This article is taken from the April 2026 issue of The Critic. To get the full magazine why not subscribe? Get five issues for just £5.
One of the signs of reaching professional middle age is that you begin to consider your life’s work in quasi-historical terms. The juvenile artistic experiences which shaped your early career are coloured in the light of later events. It becomes easier to understand why some projects built with youthful energy have faded into insignificance. Many convictions of early adulthood have faltered, exposing some former certainties as dubious.
For me, an art critic who was once an art dealer and a faithful adherent of the cult of contemporary art, hindsight is a blessing. My experience helps me to make sense of what art has become today. But it is also a curse, because it lands me with some responsibility for not halting art’s catastrophic decline. This is my — and my generation’s — mea culpa.
Having come of age in the final years of the last millennium, I was primed to become embroiled in the irrational optimism of Britain’s rising creative economy. Despite my sixth-form careers advisor steering me away from art school, my creative urges got the better of me. After a degree in physics and stints in drama, publishing and photography, I headed in 2006 for Central Saint Martins.
My artistic aspirations aside, I remember the art school programme including patchy lectures on “professional practice”, some vain hope that Charles Saatchi might visit the degree show, and that the faculty’s insistence that building a “peer group” — were they Pulp’s “common people”? — was the course’s key outcome.
London was glorious in those times of plenty.

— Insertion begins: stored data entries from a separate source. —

(** X14: on a dataset with at least one waiting time, probe value and
    pump value, [pump_slice_amp] returns a value for each pump position
    and leaves the store as it was.  Without the background correction
    the value at a pump position is the largest entry minus the smallest
    entry, along the probe axis, of the spectrum at the waiting time
    nearest to [t]; no value is negative.  With the correction, half the
    sum of the first and the last of these values has been subtracted
    from each: the first and the last value then sum to zero, and the
    values differ from each other as before. *)
Theorem pump_slice_amp_values (self : TwoDim) (t0 : Q) (w : world) :
  dataset_ok w self ->
  let ta := array_at w (t self) in
  let ra := array_at w (probe_wn self) in
  let pa := array_at w (pump_wn self) in
  let sa := array_at w (spec2d self) in
  0 < size ta -> 0 < size ra -> 0 < size pa ->
  exists ti raw corrected,
    fi (data ta) t0 = Returns ti
    /\ pump_slice_amp self t0 false w = (Returns raw, w)
    /\ pump_slice_amp self t0 true w = (Returns corrected, w)
    /\ length raw = size pa
    /\ length corrected = length raw
    /\ (forall k, k < size pa ->
          exists jmax jmin,
            jmax < size ra /\ jmin < size ra
            /\ (forall j, j < size ra ->
                  (get3 0%Q sa ti jmin k <= get3 0%Q sa ti j k)%Q
                  /\ (get3 0%Q sa ti j k <= get3 0%Q sa ti jmax k)%Q)
            /\ nth k raw 0%Q
               = Qred (get3 0%Q sa ti jmax k - get3 0%Q sa ti jmin k))
    /\ (forall k, k < size pa ->
          nth k corrected 0%Q
          = Qred (nth k raw 0%Q - (hd 0%Q raw + last raw 0%Q) / (2 # 1)))
    /\ Forall (fun v => (0 <= v)%Q) raw
    /\ (hd 0%Q corrected + last corrected 0%Q == 0)%Q
    /\ (forall i j, i < length raw -> j < length raw ->
          (nth i corrected 0 - nth j corrected 0
           == nth i raw 0 - nth j raw 0)%Q).
Proof.
  intros (Vt & Vp & Vr & Vs & Ht & Hp & Hr & Wsa & Hs) ta ra pa sa Nt Nr Np.
  fold ta ra pa sa in Ht, Hp, Hr, Wsa, Hs.
  destruct (fi_returns (data ta) t0) as [ti Hti].
  { rewrite (size_1d Ht) in Nt. destruct (data ta); [simpl in Nt; lia|discriminate]. }
  assert (Hd1 : dim_of 1 (shape sa) = size ra) by now rewrite Hs.
  assert (Hd2 : dim_of 2 (shape sa) = size pa) by now rewrite Hs.
  destruct (ptp_rows_returns (pump_rows sa ti)) as (raw & Hraw & Lraw & Hpos).
  { unfold pump_rows. rewrite Hd1, Hd2.
    apply Forall_forall. intros r Hin.
    apply in_map_iff in Hin as (c & <- & _).
    destruct (size ra); [lia | discriminate]. }
  assert (Lrows : length (pump_rows sa ti) = size pa).
  { unfold pump_rows. now rewrite length_map, length_seq. }
  assert (Lraw' : length raw = size pa) by congruence.
  assert (Hne : raw <> []) by (destruct raw; [simpl in Lraw'; lia | discriminate]).
  assert (Hdiag : (if dim_of 1 (shape sa) =? 0 then Raises (zero_size "maximum")
                   else ptp_rows (pump_rows sa ti)) = Returns raw).
  { replace (dim_of 1 (shape sa) =? 0) with false
      by (symmetry; apply Nat.eqb_neq; lia).
    exact Hraw. }
  set (mid := ((hd 0%Q raw + last raw 0%Q) / (2 # 1))%Q).
  exists ti, raw, (map (fun v => Qred (v - mid)) raw).
  split; [exact Hti|].
  split.
  { unfold pump_slice_amp.
    rewrite (bind_t_idx self t0 _ w ti) by exact Hti.
    step. fold sa.
    rewrite (@bind_lift_returns _ _ _ _ _ w Hdiag). reflexivity. }
  split.
  { unfold pump_slice_amp.
    rewrite (bind_t_idx self t0 _ w ti) by exact Hti.
    step. fold sa.
    rewrite (@bind_lift_returns _ _ _ _ _ w Hdiag).
    rewrite (@bind_lift_returns _ _ _ (hd 0%Q raw))
      by (destruct raw; [congruence | reflexivity]).
    rewrite (@bind_lift_returns _ _ _ (last raw 0%Q))
      by now apply item_last.
    reflexivity. }
  split; [exact Lraw'|].
  split; [apply length_map|].
  split.
  { intros k Hk.
    pose proof (ptp_rows_nth _ _ k Hraw) as Hptp.
    rewrite Lrows in Hptp. specialize (Hptp Hk).
    set (col := map (fun j => get3 0%Q sa ti j k) (seq 0 (size ra))).
    assert (Hrow : nth k (pump_rows sa ti) [] = col).
    { unfold pump_rows. rewrite Hd1, Hd2.
      rewrite (nth_indep _ [] (map (fun j => get3 0%Q sa ti j 0) (seq 0 (size ra))))
        by (now rewrite length_map, length_seq).
      rewrite (map_nth (fun c => map (fun j => get3 0%Q sa ti j c)
                                     (seq 0 (size ra)))).
      now rewrite seq_nth by assumption. }
    rewrite Hrow in Hptp. unfold np_ptp in Hptp.
    apply obind_inv in Hptp as (hi & Hhi & Hptp).
    apply obind_inv in Hptp as (lo & Hlo & Hptp).
    injection Hptp as Hv.
    pose proof (np_max_in _ _ Hhi) as Ihi.
    pose proof (np_min_in _ _ Hlo) as Ilo.
    apply in_map_iff in Ihi as (jmax & Ejmax & Hjmax).
    apply in_map_iff in Ilo as (jmin & Ejmin & Hjmin).
    apply in_seq in Hjmax, Hjmin.
    exists jmax, jmin.
    split; [lia|]. split; [lia|]. split.
    - intros j Hj.
      pose proof (np_max_above _ _ Hhi) as Ahi.
      pose proof (np_min_below _ _ Hlo) as Alo.
      rewrite Forall_forall in Ahi, Alo.
      assert (Hin : In (get3 0%Q sa ti j k) col).
      { apply in_map_iff. exists j. split; [reflexivity|]. apply in_seq. lia. }
      rewrite Ejmax, Ejmin. split; [now apply Alo | now apply Ahi].
    - rewrite Ejmax, Ejmin. now symmetry. }
  split.
  { intros k Hk.
    rewrite (nth_indep _ 0%Q (Qred (0 - mid)))
      by (rewrite length_map; lia).
    now rewrite (map_nth (fun v => Qred (v - mid))). }
  split; [exact Hpos|].
  split.
  { destruct (exists_last Hne) as (l' & x & El).
    assert (Hlast : last (map (fun v => Qred (v - mid)) raw) 0%Q
                    = Qred (last raw 0%Q - mid)).
    { rewrite El, map_app. cbn [map]. now rewrite !last_last. }
    rewrite Hlast.
    destruct raw as [|v raw']; [congruence|].
    cbn [map hd]. rewrite !Qred_correct. unfold mid. cbn [hd]. field. }
  intros i j Hi Hj.
  rewrite (nth_indep _ 0%Q (Qred (0 - mid))) by (now rewrite length_map).
  rewrite (nth_indep _ 0%Q (Qred (0 - mid)) (n := j)) by (now rewrite length_map).
  rewrite !(map_nth (fun v => Qred (v - mid))), !Qred_correct. ring.
Qed.

Lemma pump_slice_amp_values_witness :
  exists raw corrected,
    pump_slice_amp tilted_dataset 0%Q false tilted_world
    = (Returns raw, tilted_world)
    /\ pump_slice_amp tilted_dataset 0%Q true tilted_world
       = (Returns corrected, tilted_world)
    /\ Forall (fun v => (0 <= v)%Q) raw
    /\ (hd 0%Q corrected + last corrected 0%Q == 0)%Q.
Proof.
  destruct (pump_slice_amp_values tilted_dataset 0%Q tilted_world)
    as (ti & raw & corrected & _ & H1 & H2 & _ & _ & _ & _ & H3 & H4 & _).
  - unfold dataset_ok. vm_compute. repeat split; try reflexivity; lia.
  - vm_compute. lia.
  - vm_compute. lia.
  - vm_compute. lia.
  - exists raw, corrected. auto.
Defined.

(** ** Integrating a region *)

Lemma trapz_constant (y x : list Q) (c : Q) :
  Forall (fun v => (v == c)%Q) y -> length y = length x ->
  (trapz y x == c * (last x 0 - hd 0 x))%Q.
Proof.
  intros Hy. revert x. induction Hy as [|y0 y Hy0 Hy IH]; intros x Hlen.
  - destruct x; [|discriminate]. simpl. ring.
  - destruct x as [|x0 x]; [discriminate|]. injection Hlen as Hlen.
    destruct y as [|y1 y].
    + destruct x; [|discriminate]. simpl. ring.
    + destruct x as [|x1 x]; [discriminate|].
      change (trapz (y0 :: y1 :: y) (x0 :: x1 :: x))
        with (Qred ((x1 - x0) * (y0 + y1) / (2 # 1)
                    + trapz (y1 :: y) (x1 :: x))).
      rewrite Qred_correct, (IH (x1 :: x) Hlen).
      inversion Hy as [|? ? Hy1 _]; subst.
      change (last (x0 :: x1 :: x) 0%Q) with (last (x1 :: x) 0%Q).
      cbn [hd]. rewrite Hy0, Hy1. field.
Qed.

Lemma trapz_short (y x : list Q) : length x < 2 -> trapz y x = 0%Q.
Proof.
  intros H. destruct x as [|x0 [|x1 x]]; simpl in H; try lia;
    destruct y as [|y0 [|y1 y]]; reflexivity.
Qed.

Lemma trapz_short_y (y x : list Q) : length y < 2 -> trapz y x = 0%Q.
Proof.
  intros H. destruct y as [|y0 [|y1 y]]; simpl in H; try lia;
    destruct x as [|x0 [|x1 x]]; reflexivity.
Qed.

(** X15: on a dataset, [integrate_reg] returns one value for each
    waiting time and leaves the store as it was.  When fewer than two
    pump values or fewer than two probe values lie in their ranges,
    every value is zero.  When the data equals [v] wherever both
    coordinates lie in their ranges, every value is [v] times the
    distance from the first to the last pump value in range times the
    distance from the first to the last probe value in range. *)
Theorem integrate_reg_of_region (self : TwoDim) (pump_range : Q * Q)
        (probe_range : option (Q * Q)) (w : world) :
  dataset_ok w self ->
  let pa := array_at w (pump_wn self) in
  let ra := array_at w (probe_wn self) in
  let sa := array_at w (spec2d self) in
  let r := match probe_range with None => pump_range | Some r => r end in
  let pu := inbetween (data pa) (py_min pump_range) (py_max pump_range) in
  let pr := inbetween (data ra) (py_min r) (py_max r) in
  let xs := select pu (data pa) in
  let ys := select pr (data ra) in
  exists res,
    integrate_reg self pump_range probe_range w = (Returns res, w)
    /\ length res = size (array_at w (t self))
    /\ (length xs < 2 \/ length ys < 2 -> Forall (fun s => (s == 0)%Q) res)
    /\ (forall v,
          (forall i j c, i < size (array_at w (t self)) ->
                         In j (nonzero pr) -> In c (nonzero pu) ->
                         (get3 0%Q sa i j c == v)%Q) ->
          Forall (fun s => (s == v * (last xs 0 - hd 0 xs)
                                  * (last ys 0 - hd 0 ys))%Q) res).
Proof.
  intros (Vt & Vp & Vr & Vs & Ht & Hp & Hr & Wsa & Hs) pa ra sa r pu pr xs ys.
  fold pa ra sa in Hp, Hr, Wsa, Hs.
  set (n := size (array_at w (t self))) in *.
  set (J := nonzero pr). set (K := nonzero pu).
  assert (Lpu : length pu = length (data pa)) by apply inbetween_length.
  assert (Lpr : length pr = length (data ra)) by apply inbetween_length.
  assert (BJ : Forall (fun x => x < size ra) J).
  { rewrite (size_1d Hr), <- Lpr. apply nonzero_bound. }
  assert (BK : Forall (fun x => x < size pa) K).
  { rewrite (size_1d Hp), <- Lpu. apply nonzero_bound. }
  set (s1 := taken 1 J sa).
  set (s2 := taken 2 K s1).
  assert (Hs1 : shape s1 = [n; length J; size pa]).
  { unfold s1. now rewrite taken_shape, Hs. }
  assert (Hs2 : shape s2 = [n; length J; length K]).
  { unfold s2. now rewrite taken_shape, Hs1. }
  assert (LK : length K = length xs).
  { symmetry. apply (select_length pu (data pa) 0%Q Lpu). }
  assert (LJ : length J = length ys).
  { symmetry. apply (select_length pr (data ra) 0%Q Lpr). }
  assert (Hxs : compress_axis 0 pu pa = Returns (array1 xs)).
  { rewrite compress_ok.
    - rewrite <- take_axis_ok.
      + rewrite (@take_1d pa) by
          (try assumption; rewrite <- Lpu; apply nonzero_bound).
        unfold xs. now rewrite map_nth_nonzero.
      + rewrite Hp. simpl. lia.
      + rewrite Hp. unfold dim_of. simpl. rewrite <- Lpu. apply nonzero_bound.
    - rewrite Hp. simpl. lia.
    - rewrite Hp. unfold dim_of. simpl. exact Lpu. }
  assert (Hys : compress_axis 0 pr ra = Returns (array1 ys)).
  { rewrite compress_ok.
    - rewrite <- take_axis_ok.
      + rewrite (@take_1d ra) by
          (try assumption; rewrite <- Lpr; apply nonzero_bound).
        unfold ys. now rewrite map_nth_nonzero.
      + rewrite Hr. simpl. lia.
      + rewrite Hr. unfold dim_of. simpl. rewrite <- Lpr. apply nonzero_bound.
    - rewrite Hr. simpl. lia.
    - rewrite Hr. unfold dim_of. simpl. exact Lpr. }
  set (line := fun i j => map (fun c => get3 0%Q s2 i j c) (seq 0 (length K))).
  set (rows := fun i => map (fun j => trapz (line i j) xs) (seq 0 (length J))).
  exists (map (fun i => trapz (rows i) ys) (seq 0 n)).
  split.
  { unfold integrate_reg. fold r. step. fold ra pr.
    step. fold sa.
    rewrite (@bind_lift_returns _ _ _ s1).
    2:{ apply compress_ok; rewrite Hs; unfold dim_of; cbn [length nth];
          [lia | now rewrite (size_1d Hr)]. }
    step. fold pa pu.
    rewrite (@bind_lift_returns _ _ _ s2).
    2:{ apply compress_ok; rewrite Hs1; unfold dim_of; cbn [length nth];
          [lia | now rewrite (size_1d Hp)]. }
    rewrite (@bind_lift_returns _ _ _ _ _ w Hxs).
    rewrite (@bind_lift_returns _ _ _ _ _ w Hys).
    unfold ret, trapz_last_axis. rewrite Hs2. unfold dim_of.
    cbn [nth data array1]. rewrite map_map. reflexivity. }
  split; [now rewrite length_map, length_seq|].
  assert (Hline : forall i j c, i < n -> j < length J -> c < length K ->
            nth c (line i j) 0%Q
            = get3 0%Q sa i (nth j J 0) (nth c K 0)).
  { intros i j c Hi Hj Hc. unfold line.
    rewrite (nth_map_seq (fun c => get3 0%Q s2 i j c)) by assumption.
    unfold s2, s1.
    now apply (reindexed_get3_rows_first 0%Q sa n (size ra) (size pa)). }
  split.
  { intros Hshort. apply Forall_forall. intros s Hin.
    apply in_map_iff in Hin as (i & <- & Hi).
    destruct Hshort as [Hx|Hy].
    - assert (Hz : Forall (fun v => (v == 0)%Q) (rows i)).
      { apply Forall_forall. intros v Hv. unfold rows in Hv.
        apply in_map_iff in Hv as (j & <- & _).
        now rewrite trapz_short. }
      rewrite (trapz_constant (rows i) ys 0%Q Hz).
      + ring.
      + unfold rows. now rewrite length_map, length_seq.
    - now rewrite trapz_short. }
  intros v Hv. apply Forall_forall. intros s Hin.
  apply in_map_iff in Hin as (i & <- & Hi). apply in_seq in Hi.
  assert (Hrow : Forall (fun s => (s == v * (last xs 0 - hd 0 xs))%Q) (rows i)).
  { apply Forall_forall. intros s Hs'. unfold rows in Hs'.
    apply in_map_iff in Hs' as (j & <- & Hj). apply in_seq in Hj.
    apply trapz_constant.
    - apply Forall_forall. intros e He.
      destruct (In_nth _ _ 0%Q He) as (c & Hc & <-).
      unfold line in Hc. rewrite length_map, length_seq in Hc.
      rewrite Hline by lia.
      apply Hv; [lia | apply nth_In; lia | apply nth_In; lia].
    - unfold line. now rewrite length_map, length_seq. }
  rewrite (trapz_constant (rows i) ys _ Hrow).
  - reflexivity.
  - unfold rows. now rewrite length_map, length_seq.
Qed.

Everyone I knew was an artist or a designer. Openings of exhibitions in pop-up galleries in the East End were a regular feature of our evenings. But the truth is that I was a decade too late to be a pioneer. The art scene was a maturing industry, and its opportunities were practical, not creative. I landed a job managing the studio of an established artist, a Norwegian, who — like many at the time — lived “between” London and another art world capital.
Europe was glorious, too. I travelled often and met some of the art world’s greatest minds. Everyone I knew was a citizen of nowhere. Altermodern, the final 2009 Tate Triennial, curated by the father of socially engaged art, Frenchman Nicolas Bourriaud, proclaimed artists the apex global nomads. By contrast, if not by that definition, England’s art felt parochially anti-intellectual.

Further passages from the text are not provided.